(* ===== verification/user32.v ===== *)
(** * Windows, messages and timers (crates/wie-winapi/src/user32.rs)

    The window calls of a process without a display: the queue of messages and
    the calls that post, peek, get and dispatch them; window classes and windows;
    the one main window whose place, title and focus the remaining calls keep;
    timers, hooks, menus, and the calls with a fixed answer.  A handler runs on the
    engine and the process as the KERNEL32 handlers do, and on the state below. *)

From stdpp Require Import pretty.
From S2P Require Import Prelude utf regs insn engine cpu guest_heap guest_string sync_obj thread win32 dispatch_table.
From S2P Require Import k32_thread k32_misc k32_info.

Definition FAKE_ICON_HANDLE : u64 := 0x66000001.
Definition FAKE_CURSOR_HANDLE : u64 := 0x66000002.
Definition IDOK : u64 := 1.
Definition WM_MDICREATE : u32 := 0x220.
Definition FAKE_MONITOR_HANDLE : u64 := 0x66000010.
Definition DISPLAY_DEVICE_ATTACHED_TO_DESKTOP : u32 := 1.
Definition DISPLAY_DEVICE_PRIMARY_DEVICE : u32 := 4.
Definition FAKE_WINDOW_HANDLE : u64 := 0x66000100.
Definition FAKE_DEVICE_CONTEXT_HANDLE : u64 := 0x66000200.
Definition FAKE_IMAGE_HANDLE : u64 := 0x66000300.
Definition FAKE_DESKTOP_WINDOW_HANDLE : u64 := 0x66000110.
Definition FAKE_SYSTEM_COLOR_BRUSH_BASE : u64 := 0x66010000.
Definition FAKE_PROCESS_ID : u32 := 1.
Definition FAKE_THREAD_ID : u64 := 1.
Definition DIALOG_BASE_UNIT_X : u32 := 8.
Definition DIALOG_BASE_UNIT_Y : u32 := 16.
Definition WM_QUIT : u32 := 0x12.
Definition WM_KEYDOWN : u32 := 0x100.
Definition WM_KEYUP : u32 := 0x101.
Definition WM_CHAR : u32 := 0x102.
Definition WM_DEADCHAR : u32 := 0x103.
Definition WM_SYSKEYDOWN : u32 := 0x104.
Definition WM_SYSKEYUP : u32 := 0x105.
Definition WM_SYSCHAR : u32 := 0x106.
Definition WM_SYSDEADCHAR : u32 := 0x107.

(** ** State *)

Record WindowClassRecord := mkClass {
  wc_atom : u16;
  wc_class_name : list char;
  wc_window_proc : u64;
  wc_style : u32;
  wc_instance_handle : u64;
  wc_icon_handle : u64;
  wc_cursor_handle : u64;
  wc_background_brush : u64;
  wc_small_icon_handle : u64;
  wc_unicode : bool;
}.
Record WindowRecord := mkWindow {
  wn_handle : u64;
  wn_class_atom : u16;
  wn_class_name : list char;
  wn_window_proc : u64;
  wn_unicode : bool;
  wn_title : list char;
  wn_style : u32;
  wn_extended_style : u32;
  wn_parent_handle : u64;
  wn_menu_handle : u64;
  wn_instance_handle : u64;
  wn_x : Z;
  wn_y : Z;
  wn_width : Z;
  wn_height : Z;
  wn_visible : bool;
  wn_enabled : bool;
}.
Record QueuedWindowMessage := mkMessage {
  qm_window_handle : u64;
  qm_message : u32;
  qm_word_parameter : u64;
  qm_long_parameter : u64;
  qm_time : u32;
  qm_point_x : Z;
  qm_point_y : Z;
}.
Record WindowsHookRecord := mkHook {
  hk_handle : u64;
  hk_hook_type : Z;
  hk_callback_address : u64;
  hk_module_handle : u64;
  hk_thread_id : u32;
}.
Record TimerRecord := mkTimer { tm_window_handle : u64; tm_timer_id : u64; tm_interval_ms : u32; tm_callback_address : u64 }.
Inductive MessageQueueIdlePolicy := ExitOnIdle | YieldOnIdle.
#[global] Instance QueuedWindowMessage_eq_dec : EqDecision QueuedWindowMessage.
Proof. solve_decision. Defined.

(** The fields of [WinApiState] these calls use, by what they describe: the main
    window, the message queue, the classes and windows, and the rest. *)
Record MainWindow := mkMain {
  window_visible : bool;
  window_enabled : bool;
  active_window_handle : u64;
  foreground_window_handle : u64;
  focus_window_handle : u64;
  capture_window_handle : u64;
  cursor_handle : u64;
  window_title : list char;
  window_x : Z;
  window_y : Z;
  window_width : Z;
  window_height : Z;
  window_invalidated : bool;
}.
Record Messages := mkMessages { message_queue : list QueuedWindowMessage; next_message_time : u32; idle_policy : MessageQueueIdlePolicy }.
Record Windows := mkWindows {
  next_window_class_atom : u16;
  window_classes : list WindowClassRecord;
  next_window_handle : u64;
  windows : list WindowRecord;
}.
Record UserState := mkUserState {
  main_window : MainWindow;
  messages : Messages;
  window_tables : Windows;
  window_long_ptr_values : list (u64 * Z * u64);
  keyboard_state : list u8;
  next_timer_id : u64;
  timers : list TimerRecord;
  next_windows_hook_handle : u64;
  windows_hooks : list WindowsHookRecord;
  menu_item_states : list (u64 * u32 * u32);
  menu_item_check_states : list (u64 * u32 * u32);
  next_menu_handle : u64;
}.

Definition set_visible (v : bool) (m : MainWindow) : MainWindow :=
  mkMain v (window_enabled m) (active_window_handle m) (foreground_window_handle m) (focus_window_handle m)
    (capture_window_handle m) (cursor_handle m) (window_title m) (window_x m) (window_y m) (window_width m)
    (window_height m) (window_invalidated m).
Definition set_enabled (v : bool) (m : MainWindow) : MainWindow :=
  mkMain (window_visible m) v (active_window_handle m) (foreground_window_handle m) (focus_window_handle m)
    (capture_window_handle m) (cursor_handle m) (window_title m) (window_x m) (window_y m) (window_width m)
    (window_height m) (window_invalidated m).
Definition set_active (v : u64) (m : MainWindow) : MainWindow :=
  mkMain (window_visible m) (window_enabled m) v (foreground_window_handle m) (focus_window_handle m)
    (capture_window_handle m) (cursor_handle m) (window_title m) (window_x m) (window_y m) (window_width m)
    (window_height m) (window_invalidated m).
Definition set_foreground (v : u64) (m : MainWindow) : MainWindow :=
  mkMain (window_visible m) (window_enabled m) (active_window_handle m) v (focus_window_handle m)
    (capture_window_handle m) (cursor_handle m) (window_title m) (window_x m) (window_y m) (window_width m)
    (window_height m) (window_invalidated m).
Definition set_focus (v : u64) (m : MainWindow) : MainWindow :=
  mkMain (window_visible m) (window_enabled m) (active_window_handle m) (foreground_window_handle m) v
    (capture_window_handle m) (cursor_handle m) (window_title m) (window_x m) (window_y m) (window_width m)
    (window_height m) (window_invalidated m).
Definition set_capture (v : u64) (m : MainWindow) : MainWindow :=
  mkMain (window_visible m) (window_enabled m) (active_window_handle m) (foreground_window_handle m)
    (focus_window_handle m) v (cursor_handle m) (window_title m) (window_x m) (window_y m) (window_width m)
    (window_height m) (window_invalidated m).
Definition set_cursor_handle (v : u64) (m : MainWindow) : MainWindow :=
  mkMain (window_visible m) (window_enabled m) (active_window_handle m) (foreground_window_handle m)
    (focus_window_handle m) (capture_window_handle m) v (window_title m) (window_x m) (window_y m) (window_width m)
    (window_height m) (window_invalidated m).
Definition set_title (v : list char) (m : MainWindow) : MainWindow :=
  mkMain (window_visible m) (window_enabled m) (active_window_handle m) (foreground_window_handle m)
    (focus_window_handle m) (capture_window_handle m) (cursor_handle m) v (window_x m) (window_y m) (window_width m)
    (window_height m) (window_invalidated m).
Definition set_place (new_x : Z) (new_y : Z) (new_width : Z) (new_height : Z) (m : MainWindow) : MainWindow :=
  mkMain (window_visible m) (window_enabled m) (active_window_handle m) (foreground_window_handle m)
    (focus_window_handle m) (capture_window_handle m) (cursor_handle m) (window_title m) new_x new_y new_width
    new_height (window_invalidated m).
Definition set_invalidated (v : bool) (m : MainWindow) : MainWindow :=
  mkMain (window_visible m) (window_enabled m) (active_window_handle m) (foreground_window_handle m)
    (focus_window_handle m) (capture_window_handle m) (cursor_handle m) (window_title m) (window_x m) (window_y m)
    (window_width m) (window_height m) v.
Definition set_main (v : MainWindow) (s : UserState) : UserState :=
  mkUserState v (messages s) (window_tables s) (window_long_ptr_values s) (keyboard_state s) (next_timer_id s)
    (timers s) (next_windows_hook_handle s) (windows_hooks s) (menu_item_states s) (menu_item_check_states s)
    (next_menu_handle s).
Definition set_messages (v : Messages) (s : UserState) : UserState :=
  mkUserState (main_window s) v (window_tables s) (window_long_ptr_values s) (keyboard_state s) (next_timer_id s)
    (timers s) (next_windows_hook_handle s) (windows_hooks s) (menu_item_states s) (menu_item_check_states s)
    (next_menu_handle s).
Definition set_window_tables (v : Windows) (s : UserState) : UserState :=
  mkUserState (main_window s) (messages s) v (window_long_ptr_values s) (keyboard_state s) (next_timer_id s)
    (timers s) (next_windows_hook_handle s) (windows_hooks s) (menu_item_states s) (menu_item_check_states s)
    (next_menu_handle s).
Definition set_long_ptrs (v : list (u64 * Z * u64)) (s : UserState) : UserState :=
  mkUserState (main_window s) (messages s) (window_tables s) v (keyboard_state s) (next_timer_id s) (timers s)
    (next_windows_hook_handle s) (windows_hooks s) (menu_item_states s) (menu_item_check_states s) (next_menu_handle
    s).
Definition set_keyboard (v : list u8) (s : UserState) : UserState :=
  mkUserState (main_window s) (messages s) (window_tables s) (window_long_ptr_values s) v (next_timer_id s)
    (timers s) (next_windows_hook_handle s) (windows_hooks s) (menu_item_states s) (menu_item_check_states s)
    (next_menu_handle s).
Definition set_timers (n : u64) (l : list TimerRecord) (s : UserState) : UserState :=
  mkUserState (main_window s) (messages s) (window_tables s) (window_long_ptr_values s) (keyboard_state s) n l
    (next_windows_hook_handle s) (windows_hooks s) (menu_item_states s) (menu_item_check_states s) (next_menu_handle
    s).
Definition set_hooks (n : u64) (l : list WindowsHookRecord) (s : UserState) : UserState :=
  mkUserState (main_window s) (messages s) (window_tables s) (window_long_ptr_values s) (keyboard_state s)
    (next_timer_id s) (timers s) n l (menu_item_states s) (menu_item_check_states s) (next_menu_handle s).
Definition set_menu_items (v : list (u64 * u32 * u32)) (s : UserState) : UserState :=
  mkUserState (main_window s) (messages s) (window_tables s) (window_long_ptr_values s) (keyboard_state s)
    (next_timer_id s) (timers s) (next_windows_hook_handle s) (windows_hooks s) v (menu_item_check_states s)
    (next_menu_handle s).
Definition set_menu_checks (v : list (u64 * u32 * u32)) (s : UserState) : UserState :=
  mkUserState (main_window s) (messages s) (window_tables s) (window_long_ptr_values s) (keyboard_state s)
    (next_timer_id s) (timers s) (next_windows_hook_handle s) (windows_hooks s) (menu_item_states s) v
    (next_menu_handle s).
Definition set_next_menu (v : u64) (s : UserState) : UserState :=
  mkUserState (main_window s) (messages s) (window_tables s) (window_long_ptr_values s) (keyboard_state s)
    (next_timer_id s) (timers s) (next_windows_hook_handle s) (windows_hooks s) (menu_item_states s)
    (menu_item_check_states s) v.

§

→ **Brief**: Using the listing above, gather each line that holds the string "calls" and copy it.

→ **Reply**:
    The window calls of a process without a display: the queue of messages and
    the calls that post, peek, get and dispatch them; window classes and windows;
    the one main window whose place, title and focus the remaining calls keep;
    timers, hooks, menus, and the calls with a fixed answer.  A handler runs on the
(** The fields of [WinApiState] these calls use, by what they describe: the main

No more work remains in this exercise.